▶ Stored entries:
········

(** * Exam platform: session lifecycle and scoring, embedded from the sources

    The development follows the TypeScript sources of the repository:
    - [src/hooks/useExamTimer.ts]  (hooks [useExamTimer] and [useAntiCheat]),
    - [src/pages/TakeExam.tsx]     (component [TakeExam]),
    - [src/pages/CreateExam.tsx]   (components [CreateExam], [GradeExam], [StudentExamResult]),
    - [src/lib/supabase.ts]        (table declarations),
    - [src/pages/TeacherDashboard.tsx] (component [EditExam]),
    - [src/pages/StudentDashboard.tsx], [src/App.tsx] and
      [components/ProtectedRoute].

    Part I holds the definitions, one module per source unit; Part II holds
    the statements proved about them. *)

From Stdlib Require Import ZArith QArith Qcanon List String Ascii Bool Lia.
From Stdlib Require PrimFloat SpecFloat FloatOps FloatAxioms Uint63.
From stdpp Require Import base numbers option list gmap strings fin_maps pretty.

Set Default Proof Using "Type".
Local Open Scope Z_scope.

(* ===================================================================== *)
(** * Part I. Definitions                                                 *)
(* ===================================================================== *)

(** ** JavaScript values used by the sources *)

Module Js.

(** A JS [number] where the grading code only tells 0, the points of a
    question and [NaN] apart: an exact rational, or [NaN] (what
    [parseFloat] yields on an empty field).  Rounding and the infinities
    are not in this type; the totals, the percentage and the letter, which
    depend on rounding, are embedded over IEEE doubles in [GradeTotals]. *)
Inductive number : Type :=
| NaN
| Fin (q : Qc).

Definition of_Z (z : Z) : number := Fin (Qc_of_Z z).

Definition add (a b : number) : number :=
  match a, b with
  | Fin x, Fin y => Fin (x + y)%Qc
  | _, _ => NaN
  end.

Definition mul (a b : number) : number :=
  match a, b with
  | Fin x, Fin y => Fin (x * y)%Qc
  | _, _ => NaN
  end.

(** [a / b]; the sources divide only behind a [max > 0] test, so the
    zero divisor (an infinity in JS) is never reached and is left [NaN]. *)
Definition div (a b : number) : number :=
  match a, b with
  | Fin x, Fin y => if decide (y = 0%Qc) then NaN else Fin (x / y)%Qc
  | _, _ => NaN
  end.

(** [a >= b] and [a > b]: false as soon as one side is [NaN]. *)
Definition ge (a b : number) : bool :=
  match a, b with
  | Fin x, Fin y => bool_decide (y ≤ x)%Qc
  | _, _ => false
  end.

Definition gt (a b : number) : bool :=
  match a, b with
  | Fin x, Fin y => bool_decide (y < x)%Qc
  | _, _ => false
  end.

(** [Math.min] and [Math.max] propagate [NaN]. *)
Definition math_min (a b : number) : number :=
  match a, b with
  | Fin x, Fin y => if decide (x ≤ y)%Qc then Fin x else Fin y
  | _, _ => NaN
  end.

Definition math_max (a b : number) : number :=
  match a, b with
  | Fin x, Fin y => if decide (x ≤ y)%Qc then Fin y else Fin x
  | _, _ => NaN
  end.

(** Truthiness of a number ([0] and [NaN] are falsy) and [x || d]. *)
Definition truthy_num (a : number) : bool :=
  match a with
  | NaN => false
  | Fin x => negb (bool_decide (x = 0%Qc))
  end.

Definition or_num (a d : number) : number := if truthy_num a then a else d.

(** Truthiness of an optional string ([undefined], [null] and [''] are
    falsy) and [s || null]. *)
Definition truthy_str (s : option string) : bool :=
  match s with
  | Some t => negb (String.eqb t "")
  | None => false
  end.

Definition or_null (s : option string) : option string :=
  if truthy_str s then s else None.

(** [String.prototype.trim].  A string is held as the bytes of its UTF-8
    encoding.  The characters stripped are the [WhiteSpace] and
    [LineTerminator] code points of the language: TAB, LF, VT, FF, CR and
    SPACE (one byte each), U+00A0 (two bytes), and U+1680, U+2000-U+200A,
    U+2028, U+2029, U+202F, U+205F, U+3000 and U+FEFF (three bytes each). *)
Definition is_white_space (c : ascii) : bool :=
  let n := nat_of_ascii c in
  ((9 <=? n)%nat && (n <=? 13)%nat) || (n =? 32)%nat.

Definition is_white_space2 (c1 c2 : ascii) : bool :=
  (nat_of_ascii c1 =? 194)%nat && (nat_of_ascii c2 =? 160)%nat.

Definition is_white_space3 (c1 c2 c3 : ascii) : bool :=
  let n1 := nat_of_ascii c1 in
  let n2 := nat_of_ascii c2 in
  let n3 := nat_of_ascii c3 in
  ((n1 =? 225) && (n2 =? 154) && (n3 =? 128))%nat
  || ((n1 =? 226) && (n2 =? 128)
      && (((128 <=? n3) && (n3 <=? 138))
          || (n3 =? 168) || (n3 =? 169) || (n3 =? 175)))%nat
  || ((n1 =? 226) && (n2 =? 129) && (n3 =? 159))%nat
  || ((n1 =? 227) && (n2 =? 128) && (n3 =? 128))%nat
  || ((n1 =? 239) && (n2 =? 187) && (n3 =? 191))%nat.

(** Stripping at the front; [backwards] tells that the bytes are read from
    the end of the string, so that the bytes of a character come last byte
    first. *)
Fixpoint strip (backwards : bool) (s : string) : string :=
  match s with
  | EmptyString => EmptyString
  | String c1 r1 =>
      if is_white_space c1 then strip backwards r1
      else
        match r1 with
        | EmptyString => s
        | String c2 r2 =>
            if (if backwards then is_white_space2 c2 c1
                else is_white_space2 c1 c2)
            then strip backwards r2
            else
              match r2 with
              | EmptyString => s
              | String c3 r3 =>
                  if (if backwards then is_white_space3 c3 c2 c1
                      else is_white_space3 c1 c2 c3)
                  then strip backwards r3
                  else s
              end
        end
  end.

Fixpoint rev_append (s acc : string) : string :=
  match s with
  | EmptyString => acc
  | String c r => rev_append r (String c acc)
  end.

Definition trim_start (s : string) : string := strip false s.

Definition trim_end (s : string) : string :=
  rev_append (strip true (rev_append s EmptyString)) EmptyString.

Definition trim (s : string) : string := trim_end (trim_start s).

(** [String.prototype.toLowerCase] on strings of ASCII characters, where it
    folds [A]..[Z] and nothing else.  The statements about case folding
    take the function as a variable; this one serves at ASCII inputs. *)
Definition lower_ascii (c : ascii) : ascii :=
  let n := nat_of_ascii c in
  if ((65 <=? n)%nat && (n <=? 90)%nat) then ascii_of_nat (n + 32) else c.

Fixpoint toLowerCase (s : string) : string :=
  match s with
  | EmptyString => EmptyString
  | String c r => String (lower_ascii c) (toLowerCase r)
  end.

End Js.

(** ** [useExamTimer] (src/hooks/useExamTimer.ts) *)

Module Timer.

(** [calculateTimeRemaining]; [startedAt] is [new Date(startedAt).getTime()]
    and [now] is [Date.now()], both in milliseconds; the result is in
    seconds.  [Math.floor] of the non-negative quotient is [Z.div]. *)
Definition calculateTimeRemaining (startedAt durationMinutes now : Z) : Z :=
  let startTime := startedAt in
  let endTime := startTime + durationMinutes * 60 * 1000 in
  let remaining := Z.max 0 (endTime - now) in
  remaining / 1000.

(** The hook's state: the [timeRemaining] state cell, the
    [hasCalledTimeUp] ref, and whether the interval of the current effect
    is still armed. *)
Record state : Type := mkState {
  timeRemaining : Z;
  hasCalledTimeUp : bool;
  intervalActive : bool
}.

Definition initial : state :=
  {| timeRemaining := 0; hasCalledTimeUp := false; intervalActive := false |}.

(** What can happen to the hook: the effect (re)runs at some instant
    (mount, or a dependency changed), or the interval elapses. *)
Inductive event : Type :=
| Effect (now : Z)
| Tick (now : Z).

Section Hook.
Variables (startedAt durationMinutes : Z).

(** The effect body: publish the remaining time, arm a fresh interval
    (the cleanup of the previous run has cleared the old one). *)
Definition run_effect (now : Z) (s : state) : state :=
  {| timeRemaining := calculateTimeRemaining startedAt durationMinutes now;
     hasCalledTimeUp := hasCalledTimeUp s;
     intervalActive := true |}.

(** The interval callback; the boolean tells whether [onTimeUp] was
    called. *)
Definition interval_callback (now : Z) (s : state) : state * bool :=
  let remaining := calculateTimeRemaining startedAt durationMinutes now in
  if (remaining <=? 0) && negb (hasCalledTimeUp s) then
    ({| timeRemaining := remaining;
        hasCalledTimeUp := true;
        intervalActive := false |}, true)
  else
    ({| timeRemaining := remaining;
        hasCalledTimeUp := hasCalledTimeUp s;
        intervalActive := intervalActive s |}, false).

Definition step (e : event) (s : state) : state * bool :=
  match e with
  | Effect now => (run_effect now s, false)
  | Tick now =>
      if intervalActive s then interval_callback now s else (s, false)
  end.

(** Runs a sequence of events; returns the final state and, per event,
    whether [onTimeUp] was called there. *)
Fixpoint run (es : list event) (s : state) : state * list bool :=
  match es with
  | [] => (s, [])
  | e :: es' =>
      let '(s1, fired) := step e s in
      let '(s2, rest) := run es' s1 in
      (s2, fired :: rest)
  end.

(** Number of [onTimeUp] calls over a run started by mounting the hook. *)
Definition onTimeUp_calls (mounted : Z) (es : list event) : nat :=
  length (filter (λ b, b = true) (snd (run (Effect mounted :: es) initial))).

(** A tick that reads a remaining time of zero. *)
Definition observes_zero (e : event) : bool :=
  match e with
  | Tick now => calculateTimeRemaining startedAt durationMinutes now <=? 0
  | Effect _ => false
  end.
End Hook.

End Timer.

(** ** [useAntiCheat] (src/hooks/useExamTimer.ts, second unit) *)

Module AntiCheat.

(** Callbacks the hook invokes. *)
Inductive callback : Type :=
| OnWarning (count : Z)
| OnMaxWarningsReached.

(** Browser events the hook subscribes to, and the re-run of its effect
    after a render (the handlers close over the [warningCount] of the
    render that installed them). *)
Inductive event : Type :=
| VisibilityChange (hidden : bool)
| Blur
| Render.

(** [warningCount] and [showWarningModal] are state cells,
    [hasReachedMaxWarnings] is a ref, [closureCount] is the [warningCount]
    captured by the handlers currently installed. *)
Record state : Type := mkState {
  warningCount : Z;
  showWarningModal : bool;
  hasReachedMaxWarnings : bool;
  closureCount : Z
}.

Definition initial : state :=
  {| warningCount := 0; showWarningModal := false;
     hasReachedMaxWarnings := false; closureCount := 0 |}.

Section Hook.
Variables (enabled : bool) (maxWarnings : Z).

(** Common body of [handleVisibilityChange] and [handleBlur], after
    their guard. *)
Definition count_warning (s : state) : state * list callback :=
  let newCount := closureCount s + 1 in
  if newCount >=? maxWarnings then
    ({| warningCount := newCount; showWarningModal := true;
        hasReachedMaxWarnings := true; closureCount := closureCount s |},
     [OnWarning newCount; OnMaxWarningsReached])
  else
    ({| warningCount := newCount; showWarningModal := true;
        hasReachedMaxWarnings := hasReachedMaxWarnings s;
        closureCount := closureCount s |},
     [OnWarning newCount]).

Definition handleVisibilityChange (hidden : bool) (s : state)
  : state * list callback :=
  if hidden && negb (hasReachedMaxWarnings s) then count_warning s
  else (s, []).

Definition handleBlur (s : state) : state * list callback :=
  if negb (hasReachedMaxWarnings s) then count_warning s else (s, []).

(** The effect re-runs after a render: the new handlers see the current
    [warningCount]. *)
Definition rerun_effect (s : state) : state :=
  {| warningCount := warningCount s; showWarningModal := showWarningModal s;
     hasReachedMaxWarnings := hasReachedMaxWarnings s;
     closureCount := warningCount s |}.

Definition step (e : event) (s : state) : state * list callback :=
  if enabled then
    match e with
    | VisibilityChange hidden => handleVisibilityChange hidden s
    | Blur => handleBlur s
    | Render => (rerun_effect s, [])
    end
  else
    match e with
    | Render => (rerun_effect s, [])
    | _ => (s, [])
    end.

Definition closeWarningModal (s : state) : state :=
  {| warningCount := warningCount s; showWarningModal := false;
     hasReachedMaxWarnings := hasReachedMaxWarnings s;
     closureCount := closureCount s |}.

(** One entry per event: the state after it and the callbacks it made. *)
Fixpoint trace (es : list event) (s : state) : list (state * list callback) :=
  match es with
  | [] => []
  | e :: es' => let r := step e s in r :: trace es' (fst r)
  end.

Fixpoint final (es : list event) (s : state) : state :=
  match es with
  | [] => s
  | e :: es' => final es' (fst (step e s))
  end.

Definition fired (cbs : list callback) : bool :=
  existsb (λ c, match c with OnMaxWarningsReached => true | _ => false end) cbs.

(** Number of [onMaxWarningsReached] calls in a trace. *)
Definition max_calls (tr : list (state * list callback)) : nat :=
  length (filter (λ r, fired (snd r) = true) tr).

(** What holds of every state the hook reaches when the threshold is at
    least one: the installed handlers lag the counter by at most one, and
    the ref is set exactly when the counter sits at the threshold. *)
Definition invariant (s : state) : Prop :=
  closureCount s ≤ warningCount s ≤ closureCount s + 1
  ∧ (hasReachedMaxWarnings s = false → warningCount s < maxWarnings)
  ∧ (hasReachedMaxWarnings s = true → warningCount s = maxWarnings).
End Hook.

(** A loss of focus: the window blurs or the page becomes hidden. *)
Definition focus_loss (e : event) : bool :=
  match e with
  | Blur | VisibilityChange true => true
  | _ => false
  end.

(** Each event is followed by the render it caused. *)
Definition rendered (es : list event) : list event :=
  flat_map (λ e, [e; Render]) es.

End AntiCheat.

(** ** The data store (tables of src/lib/supabase.ts) *)

Module Store.

(** [exam_sessions.status], with its CHECK constraint. *)
Inductive session_status : Type :=
| in_progress
| submitted
| auto_submitted
| blocked.

#[global] Instance session_status_eq_dec : EqDecision session_status.
Proof. solve_decision. Defined.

········

Write out exactly the lines above between the line with "y else Fin x" and the line with "(n3 <=? 138))", inclusive, and nothing beyond them.

▶ Answer box:
  | Fin x, Fin y => if decide (x ≤ y)%Qc then Fin y else Fin x
  | _, _ => NaN
  end.

(** Truthiness of a number ([0] and [NaN] are falsy) and [x || d]. *)
Definition truthy_num (a : number) : bool :=
  match a with
  | NaN => false
  | Fin x => negb (bool_decide (x = 0%Qc))
  end.

Definition or_num (a d : number) : number := if truthy_num a then a else d.

(** Truthiness of an optional string ([undefined], [null] and [''] are
    falsy) and [s || null]. *)
Definition truthy_str (s : option string) : bool :=
  match s with
  | Some t => negb (String.eqb t "")
  | None => false
  end.

Definition or_null (s : option string) : option string :=
  if truthy_str s then s else None.

(** [String.prototype.trim].  A string is held as the bytes of its UTF-8
    encoding.  The characters stripped are the [WhiteSpace] and
    [LineTerminator] code points of the language: TAB, LF, VT, FF, CR and
    SPACE (one byte each), U+00A0 (two bytes), and U+1680, U+2000-U+200A,
    U+2028, U+2029, U+202F, U+205F, U+3000 and U+FEFF (three bytes each). *)
Definition is_white_space (c : ascii) : bool :=
  let n := nat_of_ascii c in
  ((9 <=? n)%nat && (n <=? 13)%nat) || (n =? 32)%nat.

Definition is_white_space2 (c1 c2 : ascii) : bool :=
  (nat_of_ascii c1 =? 194)%nat && (nat_of_ascii c2 =? 160)%nat.

Definition is_white_space3 (c1 c2 c3 : ascii) : bool :=
  let n1 := nat_of_ascii c1 in
  let n2 := nat_of_ascii c2 in
  let n3 := nat_of_ascii c3 in
  ((n1 =? 225) && (n2 =? 154) && (n3 =? 128))%nat
  || ((n1 =? 226) && (n2 =? 128)
      && (((128 <=? n3) && (n3 <=? 138))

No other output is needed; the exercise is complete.